Since the data acquired by a PTZ camera change while adjusting the pan, tilt and zoom parameters, the results of tracking algorithms are difficult to reproduce; such diffi- culty limits the development and the comparison of tracking algorithms with PTZ cameras. The recently introduced 360- degree cameras acquire spherical views of the environment, generally stored as equirectangular images. Each pixel of an equirectangular image corresponds to a point on the spherical surface. A gnomonic projection can be used to project the points on the spherical surface onto a plane tangent to the sphere.
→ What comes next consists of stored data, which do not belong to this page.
Lemma record_ok m s d : m_status m = provisioned ->
  step_ok m (recordCashWalletMigrationBalance m s d).
Proof.
  intros Hs. apply mt_lift_bind. intros amount Ha. apply mt_assert. intros _.
  apply step_transition. rewrite Hs. destruct (re_decimal s) eqn:Hd.
  - rewrite usdCentsToUsdtMicros_value in Ha by done. injection Ha as <-. wf_patch.
  - unfold usdCentsToUsdtMicros, decimalToScaledInteger, scale_decimal in Ha. by rewrite Hd in Ha.
Qed.

Lemma move_invoice_ok m : m_status m ∈ [balance_read; invoice_created] ->
  mtriple (stored m) (createCashWalletMigrationBalanceMoveInvoice services m)
    (fun m' ms => stored m' ms /\ m_status m' = invoice_created).
Proof.
  intros Hs. apply mt_assert. intros _. apply mt_need. intros _ _.
  apply mt_quiet_bind; [apply law_createNoAmountInvoice|]. intros inv.
  apply mt_transition_to.
  destruct (m_status m); status_absurd || idtac; wf_patch.
Qed.

Lemma send_move_ok m : m_status m = invoice_created ->
  step_ok m (sendCashWalletMigrationBalanceMovePayment services m).
Proof.
  intros Hs. apply mt_assert. intros _. apply mt_need. intros request _.
  apply mt_need. intros _ _. apply mt_quiet_bind; [apply law_now|]. intros t.
  eapply mt_bind with (Q := fun m' ms => stored m' ms /\ m_status m' = invoice_created).
  { case_match; [apply move_invoice_ok; rewrite Hs; by_computation; reflexivity|].
    by apply mt_ret. }
  intros m'. apply mt_need. intros request' _. apply mt_need. intros source _.
  apply mt_pay. intros tx. apply mt_pure. intros Hs'.
  apply step_transition. rewrite Hs'. wf_patch.
Qed.

Lemma mark_sent_ok m : m_status m = balance_move_sending ->
  step_ok m (markCashWalletMigrationBalanceMoveSent m).
Proof.
  intros Hs. apply mt_assert. intros _. apply mt_need. intros _ _.
  apply step_transition. rewrite Hs. wf_patch.
Qed.

Lemma verify_move_ok m : m_status m = balance_move_sent ->
  step_ok m (verifyCashWalletMigrationBalanceMove services m).
Proof.
  intros Hs. apply mt_assert. intros _. apply mt_need. intros _ _.
  apply mt_quiet_bind; [apply law_verifyBalanceMove|]. intros _.
  apply step_transition. rewrite Hs. wf_patch.
Qed.
Lemma progresses_bind c k1 (k2 : migration -> App migration) (Q Q' : migration -> Prop) :
  m_status c = rollback_started -> progresses c k1 Q ->
  (forall c', m_status c' = rollback_started -> Q c' -> progresses c' (k2 c') Q') ->
  progresses c (bind k1 k2) Q'.
Proof.
  intros Hs H1 H2. eapply mt_bind; [exact H1|]. intros c'.
  eapply mt_conseq with (P' := fun ms => stored c' ms /\ (extends c c' /\ Q c'));
    [|done|intros a ms H; exact H].
  apply mt_pure. intros [E HQ]. eapply mt_conseq; [apply H2; [|exact HQ]|done|].
  - rewrite (ext_status _ _ E). done.
  - intros c2 ms (Hst & E2 & HQ2). split_and!; [done| |done]. by eapply extends_trans.
Qed.

Lemma reverse_ok c : m_status c = rollback_started ->
  progresses c (reverse_move services c) (fun c' =>
    m_str c' !! destinationAmountUsdtMicros = Some "0" \/ has rollbackPaymentTransactionId c').
Proof.
  intros Hs. apply mt_need. intros d Hd. case_bool_decide as Hz.
  { apply mt_ret. intros ms Hst. split_and!; [done|apply extends_refl|]. left. congruence. }
  apply mt_lift_bind. intros target _. apply mt_quiet_bind; [apply law_readSpendable|]. intros s.
  apply mt_lift_bind. intros sp _. cbn zeta.
  set (ra := if sp <? target then sp else target).
  destruct (_ <? target - ra); [apply mt_fail|]. destruct (ra <? _); [apply mt_fail|].
  eapply progresses_bind; [done|by apply reverse_invoice_ok|]. intros c' Hs' _.
  apply mt_need. intros req _. eapply mt_conseq; [by apply pay_record_ok|done|].
  intros c2 ms (? & ? & ?). auto.
Qed.

Lemma settle_ok c : m_status c = rollback_started ->
  mtriple (stored c) (settle_shortfall services c) (fun o ms =>
    match o with Some p => stored p ms | None => stored c ms end).
Proof.
  intros Hs. apply mt_need. intros src _. apply mt_quiet_bind; [apply law_readSource|]. intros cur.
  apply mt_lift_bind. intros sf _. apply mt_lift_bind. intros n _.
  case_match; [|by apply mt_ret]. case_match; [apply mt_fail|].
  apply mt_quiet_bind; [apply law_getTreasury|]. intros tr.
  eapply mt_bind; [by apply (shortfall_invoice_ok c sf)|]. intros c'.
  eapply mt_conseq with (P' := fun ms => stored c' ms /\ extends c c'); [|by intros ms (? & ? & _)|
    intros a ms Ha; exact Ha].
  apply mt_pure. intros E. apply mt_need. intros req _. apply mt_pay; [done|]. intros tx.
  eapply mt_bind; [apply mt_patch; [rewrite (ext_status _ _ E); done|by repeat constructor]|].
  intros p. apply mt_ret. by intros ms [? _].
Qed.

(** Between the steps: the pointer is dealt with, then the balance. *)
Lemma rollback_step_ok m :
  mtriple (stored m) (executeCashWalletMigrationRollbackStep services m) stored.
Proof.
  unfold executeCashWalletMigrationRollbackStep.
  case_bool_decide as Hs; cbn [negb]; [|apply mt_fail].
  eapply mt_bind with (Q := fun c ms => stored c ms /\
    (m_status c = rollback_started /\ dated rollbackPointerRestoredAt c)).
  { case_bool_decide as Hd.
    - eapply mt_conseq; [by apply restore_ok|done|]. intros c ms (? & E & ? & _).
      rewrite (ext_status _ _ E). done.
    - apply mt_ret. intros ms ?. split_and!; try done. unfold dated.
      by apply not_eq_None_Some. }
  intros c. apply mt_pure. intros [Hs1 Hd1]. cbn zeta.
  eapply mt_bind with (Q := fun c' ms => stored c' ms /\ (m_status c' = rollback_started /\ settled c' )).
  { unfold unset. destruct (bool_decide_reflect (m_str c !! balanceMovePaymentTransactionId = None)) as [Hb|Hb];
      cbn; [apply mt_ret; intros ms ?; unfold settled; split_and!; try done; intros [? ?]; congruence|].
    case_bool_decide as Hr.
    - eapply mt_conseq; [by apply reverse_ok|done|]. intros c' ms (? & E & HQ).
      rewrite (ext_status _ _ E). unfold settled. split_and!; try done. by apply (ext_dated _ _ E).
    - apply mt_ret. intros ms ?. unfold settled. split_and!; try done. intros _. right. by apply not_eq_None_Some. }
  intros c2. apply mt_pure. intros [Hs2 Hset].
  eapply mt_bind with (Q := fun o ms => match o with Some p => stored p ms | None => stored c2 ms end).
  { case_match; [by apply settle_ok|by apply mt_ret]. }
  intros [p|]; [by apply mt_ret|]. apply mt_quiet_bind; [apply law_now|]. intros t.
  eapply mt_conseq; [apply (mt_transition _ _ _ _ _ _ _ (stored c2))|done|].
  - intros ms m0 t' Hst Hm0 Hw Hsm. unfold stored in Hst.
    assert (m0 = c2) as -> by congruence. by apply wf_finished.
  - by intros m' ms' (? & ? & ? & _ & _ & _ & _ & _ & ?).
Qed.
End RollbackStep.

(** ** Payments of a rollback *)

(** [request] pays the user's legacy wallet: it was on record in [m], or an
    invoice of that wallet has just been created. *)
Definition request_for `{X : External} (services : MigrationServices) (m : migration)
    (f : str_field) (part request : string) : Prop :=
  m_str m !! f = Some request \/
  exists w inv w',
    createNoAmountInvoice services (m_legacyUsdWalletId m)
      ("cwco-rb:" +:+ m_runId m +:+ ":" +:+ m_id m +:+ part) w = (Ok inv, w') /\
    request = inv_paymentRequest inv.

(** The reverse move: out of the USDT wallet into the legacy wallet, at most
    once, for the spendable balance capped by the amount moved forward, which
    it misses by a cent at most. *)
Definition reverse_payment `{X : External} (services : MigrationServices) (m : migration)
    (p : payment) : Prop :=
  m_str m !! rollbackPaymentTransactionId = None /\
  has balanceMovePaymentTransactionId m /\
  p_sender p = m_destinationUsdtWalletId m /\ p_usdCents p = None /\
  request_for services m rollbackInvoicePaymentRequest ":move" (p_request p) /\
  exists moved target c w spendableStr w' spendable r,
    m_str m !! destinationAmountUsdtMicros = Some moved /\ bigint_of moved = Ok target /\
    identity c = identity m /\
    readDestinationSpendableUsdtMicros services c w = (Ok spendableStr, w') /\
    bigint_of spendableStr = Ok spendable /\
    p_usdtMicros p = Some (bigint_toString r) /\
    r = Z.min spendable target /\ target - 10000 <= r /\ 2500 <= r.

(** The treasury's top-up: at most once, for the shortfall of the legacy wallet
    against the original balance, when that is more than a cent. *)
Definition topup_payment `{X : External} (services : MigrationServices) (m : migration)
    (p : payment) : Prop :=
  m_str m !! rollbackShortfallPaymentTransactionId = None /\
  has balanceMovePaymentTransactionId m /\
  p_usdCents p = None /\
  request_for services m rollbackShortfallInvoicePaymentRequest ":shortfall" (p_request p) /\
  (exists w w', getTreasuryWalletId services w = (Ok (p_sender p), w')) /\
  exists source c w current w' shortfall n,
    m_str m !! sourceBalanceUsdCents = Some source /\ identity c = identity m /\
    readSourceBalanceUsdCents services c w = (Ok current, w') /\
    legacyShortfallUsdtMicros source current = Ok shortfall /\
    bigint_of shortfall = Ok n /\ 10000 < n /\ p_usdtMicros p = Some shortfall.

(** The fields neither the pointer restore nor the reverse move writes. *)
Definition forward_fields : list str_field :=
  [sourceBalanceUsdCents; destinationAmountUsdtMicros; balanceMovePaymentTransactionId;
   rollbackShortfallPaymentTransactionId; rollbackShortfallInvoicePaymentRequest].

Definition untouched (m m' : migration) : Prop :=
  identity m' = identity m /\ forall f, f ∈ forward_fields -> m_str m' !! f = m_str m !! f.

Lemma untouched_trans m1 m2 m3 : untouched m1 m2 -> untouched m2 m3 -> untouched m1 m3.
Proof. intros [I1 H1] [I2 H2]. split; [congruence|]. intros f Hf. by rewrite H2, H1. Qed.

(** Writing fields outside that list. *)
Lemma untouched_patched ps t m :
  Forall (fun p => match p with PStr f _ => f ∉ forward_fields | PDate _ _ => True | _ => False end) ps ->
  untouched m (patched ps t m).
Proof.
  intros H. split; [apply identity_transition|]. intros f Hf. cbn. revert m.
  induction H as [|p ps Hp _ IH]; intros m; [done|]. cbn. unfold apply_patch in IH. rewrite IH.
  destruct p; try done. cbn. apply lookup_insert_ne. intros ->. done.
Qed.

Ltac outside_fields :=
  repeat match goal with
  | |- Forall _ _ => constructor
  | |- _ ∉ _ => by_computation; reflexivity
  | |- True => exact I
  end.

Section RollbackPayments.
Context `{X : External}.
Variable services : MigrationServices.
Context {L : ServicesLaws services}.
(* ===== verification/Json.v ===== *)
(** * JSON values

    Webhook bodies reach their handlers as parsed JSON, and the handlers read
    them without a schema: any field may be absent, or of another type than
    expected. This file has the values, and what the handlers apply to them:
    property access, optional chaining, truthiness, [??], [String(v)],
    [Number(v)], [JSON.stringify] and the cast of mongoose to a text field. An
    absent property ([undefined]) is [None]. An object with a property
    [toString], which JSON cannot make a function, has no text: its coercion
    throws a [TypeError], and so does that of an array that holds one. *)

From stdpp Require Import base list strings.
From Stdlib Require Import ZArith Ascii.
From S2P Require Import Prelude JsStrings JsNumbers JsDecimals Processes Errors FygaroCheckout.

Open Scope Z_scope.

#[local] Set Warnings "-register-all".

Inductive json :=
| JNull
| JBool (b : bool)
| JNum (x : js_num)
| JStr (s : string)
| JArr (l : list json)
| JObj (members : list (string * json)).

(** [v.name] on a value that is not [null]; a value that is not an object has
    none of the properties the handlers read. *)
Definition prop (name : string) (v : json) : option json :=
  match v with
  | JObj ms => snd ∘ snd <$> list_find (fun m => m.1 = name) ms
  | _ => None
  end.

(** [v?.name] *)
Definition prop_opt (name : string) (v : option json) : option json := v ≫= prop name.

(** [v ?? d]: [null] counts as absent. *)
Definition present (v : option json) : option json :=
  match v with Some JNull => None | _ => v end.

Definition coalesce (v d : option json) : option json :=
  match present v with Some j => Some j | None => d end.

(** [Boolean(v)] *)
Definition json_truthy (v : option json) : bool :=
  match v with
  | None | Some JNull => false
  | Some (JBool b) => b
  | Some (JNum x) => negb (mant x =? 0)
  | Some (JStr s) => nonempty s
  | Some (JArr _) | Some (JObj _) => true
  end.

(** [v || d] *)
Definition json_or (v d : option json) : option json := if json_truthy v then v else d.

(** [v === s] for a text [s]. *)
Definition is_text (s : string) (v : option json) : bool :=
  match v with Some (JStr t) => bool_decide (t = s) | _ => false end.

(** [set.has(v)] for a set of texts. *)
Definition text_among (l : list string) (v : option json) : bool :=
  match v with Some (JStr t) => bool_decide (t ∈ l) | _ => false end.

Definition typeof_string (v : option json) : option string :=
  match v with Some (JStr s) => Some s | _ => None end.

(** An exception of the language itself. *)
Definition type_error (message : string) : error := new_error JsTypeError message.

(** Whether [String(v)] and [Number(v)] return: of the two methods an object is
    converted with, the inherited [valueOf] gives no primitive value, and a
    member [toString] is not a function. *)
Fixpoint stringable (v : json) : bool :=
  match v with
  | JArr l => forallb stringable l
  | JObj ms => negb (existsb (fun m => bool_decide (m.1 = "toString")) ms)
  | _ => true
  end.

Definition coercible (vs : list (option json)) : bool :=
  forallb (fun v => match v with Some j => stringable j | None => true end) vs.

(** The coercions of these values to texts or numbers: the first that throws
    does. What they return is [json_String], [opt_String] or [json_Number]. *)
Definition coerce {W} (vs : list (option json)) : proc W error unit :=
  if coercible vs then pret tt else pthrow (type_error "Cannot convert object to primitive value").

(** [String(v)] of a value that has a text: an array joins its members, which may
    be [null]. *)
Fixpoint json_String (v : json) : string :=
  match v with
  | JNull => "null"
  | JBool true => "true"
  | JBool false => "false"
  | JNum x => num_toString x
  | JStr s => s
  | JArr l => String.concat "," (map (fun e => match e with JNull => EmptyString | _ => json_String e end) l)
  | JObj _ => "[object Object]"
  end.

(** [`${v}`] of a value that may be absent. *)
Definition opt_String (v : option json) : string :=
  match v with Some j => json_String j | None => "undefined" end.

(** [asOptionalString]: nothing of [undefined] and of [null]. *)
Definition asOptionalString (v : option json) : option string := json_String <$> present v.

(** [String(v || x)] of an empty [x]. *)
Definition or_empty (v : option json) : string := if json_truthy v then opt_String v else EmptyString.

(** [Number(v)], when it is finite. *)
Definition json_Number (v : json) : option js_num :=
  match v with
  | JNull => Some (num_of_Z 0)
  | JBool b => Some (num_of_Z (if b then 1 else 0))
  | JNum x => Some x
  | JStr s => js_Number s
  | JArr _ | JObj _ => js_Number (json_String v)
  end.

(** [JSON.stringify(v)] *)
Fixpoint json_stringify (v : json) : string :=
  match v with
  | JNull => "null"
  | JBool true => "true"
  | JBool false => "false"
  | JNum x => num_toString x
  | JStr s => json_string s
  | JArr l => "[" +:+ String.concat "," (map json_stringify l) +:+ "]"
  | JObj ms => "{" +:+ String.concat "," (map (fun m => json_string m.1 +:+ ":" +:+ json_stringify m.2) ms) +:+ "}"
  end.

(** The value of a mongoose field or filter of type String: a scalar becomes its
    text, an array or an object is a [CastError]. *)
Definition cast_String (v : json) : option string :=
  match v with
  | JArr _ | JObj _ | JNull => None
  | _ => Some (json_String v)
  end.

(** An object literal whose absent members are left out, as [JSON.stringify]
    does. *)
Definition object (ms : list (string * option json)) : json :=
  JObj (omap (fun m => pair m.1 <$> m.2) ms).

Definition jtext (s : option string) : option json := JStr <$> s.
Such tangent plane can be interpreted as the image plane of a virtual PTZ camera oriented towards the point of tangency. This paper proposes a framework to simulate PTZ cameras from 360-degree video enabling, in this way, the development and comparison of PTZ-based tracking algorithms. Furthermore, within the above mentioned framework, this paper presents a novel pedestrian tracking algorithm for 360- degree videos. The proposed algorithm aims at estimating the pan, tilt and zoom parameters required to control the virtual camera in such a way that the target is always at the center of the virtual camera view. The proposed method belongs to the category of tracking-by-detection algorithms; it also exploits the use of a dynamic memory to store the appearance models of the best past target detections. Preliminary results on a publicly available benchmark demonstrate the viability of the proposed approach.